> [Recorded information]

(** C8, as stated, fails: [setCurrentSide] stores a value that is none of
    the three sides. *)
Lemma setCurrentSide_stores_any_value_example :
  currentSide (final (perform_all [CallSetCurrentSide 2] tester_rig)) = 2 /\
  ~ is_side (currentSide (final (perform_all [CallSetCurrentSide 2] tester_rig))).
Proof.
  split; [reflexivity|]. cbn.
  unfold is_side, SIMPLE_THIRD_PERSON_CAMERA_SIDE_LEFT,
    SIMPLE_THIRD_PERSON_CAMERA_SIDE_CENTRE, SIMPLE_THIRD_PERSON_CAMERA_SIDE_RIGHT.
  intros [H|[H|H]]; lra.
Qed.

(** C8, amended.  [currentSide] is the value last passed to
    [setCurrentSide], and before any such call the constructor's
    [initialShoulderSide]: [update] never stores a side and [setCurrentSide]
    stores its argument as it is.  So [currentSide] is one of the three
    sides -1, 0, +1 after construction and after every sequence of calls,
    provided the initial side and every argument of [setCurrentSide] is one
    of them. *)
Theorem currentSide_is_last_side_asked :
  (forall (tilt intended shoulder height speed sideSpeed side : R)
          (owner cam : Handle) (radius : R),
      currentSide (final (panda_constructed tilt intended shoulder height
                            speed sideSpeed side owner cam radius)) = side /\
      currentSide (final (constructed tt tilt intended shoulder height
                            speed sideSpeed side owner cam)) = side) /\
  (forall (E : Type) (hooks : CollisionHooks E) (cs : list rig_call) (s : rig E),
      pure_query ->
      (forall s' ops,
          perform_all cs s = Returns tt s' ops ->
          currentSide s' = last_side cs (currentSide s)) /\
      (is_side (currentSide s) ->
       Forall call_with_side cs ->
       is_side (currentSide (final (perform_all cs s))))).
Proof.
  split.
  - intros. rewrite panda_constructed_returns, base_constructed_returns.
    split; reflexivity.
  - intros E hooks cs s Hpure. split.
    + intros s' ops. apply perform_all_side_returned, Hpure.
    + apply perform_all_side_valid, Hpure.
Qed.

Lemma currentSide_is_last_side_asked_witness :
  is_side (currentSide
             (final (perform_all
                       [ CallSetCurrentSide SIMPLE_THIRD_PERSON_CAMERA_SIDE_RIGHT;
                         CallUpdate (1/60) open_scene;
                         CallSetCurrentSide SIMPLE_THIRD_PERSON_CAMERA_SIDE_CENTRE ]
                       tester_rig))).
Proof.
  apply (proj2 currentSide_is_last_side_asked PandaCollision
           SimpleThirdPersonCameraPandaCollision).
  - exact panda_pure_query.
  - left. reflexivity.
  - apply Forall_cons; [right; right; reflexivity|].
    apply Forall_cons; [exact I|].
    apply Forall_cons; [right; left; reflexivity|].
    apply Forall_nil.
Defined.
(** [try: body  except Exception as e: handler(str(e))] *)
Definition try_except {S A} (body : M S A) (handler : string -> M S A) : M S A :=
  fun s =>
    match body s with
    | (Ok a, s') => (Ok a, s')
    | (Raise e, s') => handler e s'
    end.

(** Run a computation on a component of the state. *)
Definition zoom {S T A} (get : S -> T) (set : T -> S -> S) (m : M T A) : M S A :=
  fun s => let (r, t') := m (get s) in (r, set t' s).

Definition modify {S} (f : S -> S) : M S unit := fun s => (Ok tt, f s).

End Effects.

Declare Scope py_scope.
Delimit Scope py_scope with py.
Notation "x <- m ;; k" := (Effects.bind m (fun x => k))
  (at level 100, m at next level, right associativity) : py_scope.
Notation "m ;;; k" := (Effects.bind m (fun _ => k))
  (at level 100, right associativity) : py_scope.

(* ===================================================================== *)
(** * Python values                                                       *)
(* ===================================================================== *)

(** The values a tool call carries: what [json.loads] produces.  A [dict] is
    an association list in insertion order, a finite [float] is the rational
    it denotes. *)
Module Py.
Inductive value :=
| VNone
| VBool (b : bool)
| VInt (z : Z)
| VFloat (q : Q)
| VStr (s : string)
| VList (l : list value)
| VDict (d : list (string * value)).

(** [d.get(k)] on a dict kept as an association list. *)
Fixpoint assoc {A} (k : string) (d : list (string * A)) : option A :=
  match d with
  | [] => None
  | (k', v) :: r => if String.eqb k k' then Some v else assoc k r
  end.

(** The number a numeric value denotes; [bool] is a subclass of [int]. *)
Definition as_Q (v : value) : option Q :=
  match v with
  | VBool b => Some (inject_Z (if b then 1 else 0))
  | VInt z => Some (inject_Z z)
  | VFloat q => Some q
  | _ => None
  end.

(** [a == b]: numbers compare by value across bool, int and float, lists
    element by element, dicts key by key whatever the order. *)
Fixpoint eq (a b : value) {struct a} : bool :=
  match as_Q a, as_Q b with
  | Some x, Some y => Qeq_bool x y
  | _, _ =>
    match a, b with
    | VNone, VNone => true
    | VStr s, VStr t => String.eqb s t
    | VList l, VList m =>
        (fix go (l m : list value) : bool :=
           match l, m with
           | [], [] => true
           | x :: l', y :: m' => eq x y && go l' m'
           | _, _ => false
           end) l m
    | VDict d, VDict e =>
        Nat.eqb (List.length d) (List.length e)
        && (fix go (d : list (string * value)) : bool :=
              match d with
              | [] => true
              | (k, x) :: d' =>
                  match assoc k e with
                  | Some y => eq x y && go d'
                  | None => false
                  end
              end) d
    | _, _ => false
    end
  end.
Lemma ink_unify s : ink (unify_newlines s) = ink s.
Proof.
  rewrite unify_newlines_pass.
  induction s as [|a|a b l IH1 IH2] using list_ind2.
  - done.
  - cbn [unify_pass]. destruct (N.eqb_spec a CR) as [->|Ha]; reflexivity.
  - destruct (N.eqb_spec a CR) as [->|Ha].
    + destruct (N.eqb_spec b LF) as [->|Hb].
      * change (unify_pass (CR :: LF :: l)) with (LF :: unify_pass l).
        change (ink (CR :: LF :: l)) with (ink l).
        change (ink (LF :: unify_pass l)) with (ink (unify_pass l)). done.
      * rewrite unify_pass_cr by done.
        change (ink (CR :: b :: l)) with (ink (b :: l)).
        change (ink (LF :: unify_pass (b :: l)))
          with (ink (unify_pass (b :: l))). done.
    + rewrite unify_pass_other by done.
      change (a :: unify_pass (b :: l)) with ([a] ++ unify_pass (b :: l)).
      change (a :: b :: l) with ([a] ++ b :: l).
      by rewrite !ink_app, IH2.
Qed.

Lemma ink_join ls : ink (join [LF] ls) = concat (map ink ls).
Proof.
  induction ls as [|l ls IH]; [done|]. destruct ls as [|l' ls].
  - simpl. by rewrite app_nil_r.
  - rewrite join_cons, !ink_app, IH. done.
Qed.

Lemma ink_expand l :
  ink (flat_map (subst1 TAB (times [SP] n)) l) = ink l.
Proof.
  induction l as [|c l IH]; [done|]. cbn [flat_map].
  change (c :: l) with ([c] ++ l). rewrite !ink_app, IH. f_equal.
  unfold subst1. destruct (N.eqb_spec c TAB) as [->|_]; [|done].
  apply ink_spaces, times_spaces.
Qed.

Lemma ink_rstrip l : ink (rstrip [SP; TAB] l) = ink l.
Proof.
  destruct (rstrip_decomp [SP; TAB] l) as (t & E & Ht).
  rewrite E at 2. by rewrite ink_app, (ink_blank t Ht), app_nil_r.
Qed.

Lemma ink_normalize_line l : ink (normalize_line n cv ag kp l) = ink l.
Proof.
  unfold normalize_line. rewrite ink_rstrip.
  destruct (cv && negb kp) eqn:E; [|by rewrite tabs_to_spaces_off].
  apply andb_true_iff in E as [-> ->%negb_true_iff]. destruct ag.
  - by rewrite tabs_to_spaces_aggressive, ink_expand.
  - rewrite tabs_to_spaces_default, ink_app, ink_expand, <- ink_app.
    by rewrite take_drop.
Qed.

Lemma ink_normalize_text s : ink (normalize_text s n cv ag kp) = ink s.
Proof.
  assert (Hj : ink (joined_text s n cv ag kp) = ink s).
  { unfold joined_text. rewrite ink_join, map_map.
    rewrite (map_ext _ ink) by apply ink_normalize_line.
    by rewrite <- ink_join, join_split, ink_unify. }
  rewrite normalize_text_unfold.
  destruct (endswith [LF] _); [done|].
  by rewrite ink_app, Hj, app_nil_r.
Qed.

(** Where there is no tab the tab conversion has nothing to do. *)
Lemma tabs_to_spaces_no_tab l : TAB ∉ l → tabs_to_spaces n cv ag kp l = l.
Proof.
  intros Ht. destruct (cv && negb kp) eqn:E; [|by rewrite tabs_to_spaces_off].
  apply andb_true_iff in E as [-> ->%negb_true_iff]. destruct ag.
  - by rewrite tabs_to_spaces_aggressive, expand_no_tab.
  - rewrite tabs_to_spaces_default, expand_no_tab, take_drop; [done|].
    intros H. apply Ht. rewrite <- (take_drop (leading_run l) l).
    apply elem_of_app. by left.
Qed.

Lemma joined_text_no_tab s :
  TAB ∉ s →
  joined_text s n cv ag kp
  = join [LF] (map (rstrip [SP; TAB]) (split LF (unify_newlines s))).
Proof.
  intros Ht. unfold joined_text. f_equal. apply map_ext_in.
  intros l Hl%list_elem_of_In. unfold normalize_line.
  rewrite tabs_to_spaces_no_tab; [done|].
  intros Hx. pose proof (elem_of_split _ _ _ _ Hl Hx) as Hu.
  rewrite unify_newlines_pass in Hu.
  apply unify_pass_elem in Hu as [?|[? _]]; done.
Qed.
(** X14.  A query made of one existence condition compiles whatever the
    tag and the argument are, and it matches a batch exactly when the batch
    has an event of the event type of the tag that, if the tag names an
    attribute, carries an attribute of that name. *)
Theorem exists_query_matches_on_presence
    (tag : string) (arg : option Arg) (events : list Event) :
  exists c,
    Compile [mkCondition tag TExists arg] = inl c
    /\ (Matches c events = (true, None)
        <-> exists ev,
              In ev events
              /\ Type_ ev = fst (splitTag tag)
              /\ (snd (splitTag tag) = EmptyString
                  \/ exists a, In a (Attributes ev)
                               /\ Key a = snd (splitTag tag))).
Proof.
  unfold Query.Compile. cbn [Query.Compile_loop].
  rewrite (compileCondition_exists ParseFloat ParseDate ParseTime
             (mkCondition tag TExists arg) eq_refl).
  cbn [Tag]. eexists. split; [reflexivity|].
  unfold Matches. split.
  - intros [= Hm]. apply matchesEvents_true_iff in Hm as [_ H].
    destruct (H _ (or_introl eq_refl)) as (ev & Hin & Hev).
    exists ev. split; [exact Hin|].
    destruct (string_dec (snd (splitTag tag)) EmptyString) as [He|Hne].
    + rewrite matchesEvent_unnamed in Hev by exact He.
      apply andb_true_iff in Hev as [Hty _]. apply String.eqb_eq in Hty.
      split; [exact Hty | now left].
    + rewrite matchesEvent_named in Hev by exact Hne.
      apply andb_true_iff in Hev as [Hty Hex]. apply String.eqb_eq in Hty.
      split; [exact Hty|]. right.
      apply existsb_exists in Hex as (v & Hv & _).
      apply in_map_iff in Hv as (a & _ & Ha).
      apply filter_In in Ha as [Ha Hk]. apply String.eqb_eq in Hk.
      now exists a.
  - intros (ev & Hin & Hty & Hattr). f_equal.
    apply matchesEvents_true_iff. split.
    + intros ->. contradiction.
    + intros cond [<-|[]]. exists ev. split; [exact Hin|].
      destruct (string_dec (snd (splitTag tag)) EmptyString) as [He|Hne].
      * rewrite matchesEvent_unnamed by exact He. cbn [etype match_].
        rewrite andb_true_r. now apply String.eqb_eq.
      * rewrite matchesEvent_named by exact Hne. cbn [etype attr match_].
        apply andb_true_iff. split; [now apply String.eqb_eq|].
        destruct Hattr as [He | (a & Ha & Hk)]; [contradiction|].
        apply existsb_exists. exists (Value a). split; [|reflexivity].
        apply in_map. apply filter_In. split; [exact Ha|].
        now apply String.eqb_eq.
Qed.

End Matchers.

(** ** The further theorems at the sample conditions *)

(** The second of three conditions has no argument. *)
Lemma Compile_first_error_witness :
  Sample.Compile
    [Sample.accountExists; Sample.ownerMissingArg; Sample.ownerLessThan]
  = inr (ErrCompile Sample.ownerMissingArg (ErrMissingArgument TEq))
  /\ exists before q after cs err,
       [Sample.accountExists; Sample.ownerMissingArg; Sample.ownerLessThan]
       = (before ++ q :: after)%list
       /\ Forall2 (fun q' cd => Sample.compileCondition q' = inl cd) before cs
       /\ Sample.compileCondition q = inr err
       /\ ErrCompile Sample.ownerMissingArg (ErrMissingArgument TEq)
          = ErrCompile q err.
Proof.
  assert (H : Sample.Compile
                [Sample.accountExists; Sample.ownerMissingArg;
                 Sample.ownerLessThan]
              = inr (ErrCompile Sample.ownerMissingArg
                       (ErrMissingArgument TEq))) by reflexivity.
  split; [exact H|].
  exact (Compile_reports_first_failing_condition
           Sample.ParseFloat Sample.ParseDate Sample.ParseTime _ _ H).
Defined.

Lemma order_and_repetition_witness :
  (forall ev, In ev Sample.batch <-> In ev Sample.batchReordered)
  /\ (forall cond,
         In cond (conds Sample.balanceAndAccount)
         <-> In cond (conds Sample.accountAndBalance))
  /\ matchesEvents Sample.balanceAndAccount Sample.batch
     = matchesEvents Sample.accountAndBalance Sample.batchReordered.
Proof.
  assert (Hev : forall ev, In ev Sample.batch <-> In ev Sample.batchReordered)
    by (intros ev; simpl; tauto).
  assert (Hc : forall cond,
             In cond (conds Sample.balanceAndAccount)
             <-> In cond (conds Sample.accountAndBalance))
    by (intros cond; simpl; tauto).
  split; [exact Hev|]. split; [exact Hc|].
  exact (matchesEvents_ignores_order_and_repetition _ _ _ _ Hev Hc).
Defined.

Lemma more_events_fewer_conditions_witness :
  matchesEvents Sample.balanceAndAccount [Sample.accountEvent] = true
  /\ matchesEvents Sample.accountOnly Sample.batch = true.
Proof.
  assert (Hm : matchesEvents Sample.balanceAndAccount [Sample.accountEvent]
               = true) by reflexivity.
  split; [exact Hm|].
  apply (matchesEvents_more_events_fewer_conditions _ _ _ _ Hm).
  - intros ev Hin. simpl in *. tauto.
  - intros cond Hin. simpl in *. tauto.
Defined.

Lemma other_attributes_witness :
  attr Sample.senderIsAlice_compiled <> EmptyString
  /\ matchesEvent Sample.senderIsAlice_compiled Sample.transferEvent
     = matchesEvent Sample.senderIsAlice_compiled
         (mkEvent "transfer"
            [mkAttr "sender" "alice"; mkAttr "sender" "bob"]).
Proof.
  assert (Ha : attr Sample.senderIsAlice_compiled <> EmptyString)
    by discriminate.
  split; [exact Ha|].
  apply (matchesEvent_ignores_other_attributes _ "transfer"
           [mkAttr "sender" "bob"; mkAttr "amount" "5";
            mkAttr "sender" "alice"]
           [mkAttr "sender" "alice"; mkAttr "sender" "bob"] Ha).
  intros a Hk. cbn [attr Sample.senderIsAlice_compiled] in Hk. split.
  - intros [<-|[<-|[<-|[]]]].
    + right. left. reflexivity.
    + discriminate Hk.
    + left. reflexivity.
  - intros [<-|[<-|[]]].
    + right. right. left. reflexivity.
    + left. reflexivity.
Defined.

Lemma string_conditions_witness :
  match_ Sample.senderIsAlice_compiled "alice" = true
  /\ match_ Sample.ownerContains_compiled "Ivan" = true.
Proof.
  split.
  - destruct (string_conditions_compare_text
                Sample.ParseFloat Sample.ParseDate Sample.ParseTime
                Sample.senderIsAlice Sample.senderIsAlice_compiled
                (Sample.stringArg "alice") eq_refl eq_refl eq_refl)
      as (Heq & _).
    apply (Heq eq_refl). reflexivity.
  - destruct (string_conditions_compare_text
                Sample.ParseFloat Sample.ParseDate Sample.ParseTime
                Sample.ownerContains Sample.ownerContains_compiled
                (Sample.stringArg "va") eq_refl eq_refl eq_refl)
      as (_ & Hcontains).
    destruct (Hcontains eq_refl) as (Hsub & _).
    apply Hsub. exists "I", "n". reflexivity.
Defined.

> [Prompt] Will you return exactly the lines above from the one with "by rewrite <- ink_join, join_split, ink_unify." down to the one with "(** Where there", counting both as part of the range?

> [Answer area]
    by rewrite <- ink_join, join_split, ink_unify. }
  rewrite normalize_text_unfold.
  destruct (endswith [LF] _); [done|].
  by rewrite ink_app, Hj, app_nil_r.
Qed.

(** Where there is no tab the tab conversion has nothing to do. *)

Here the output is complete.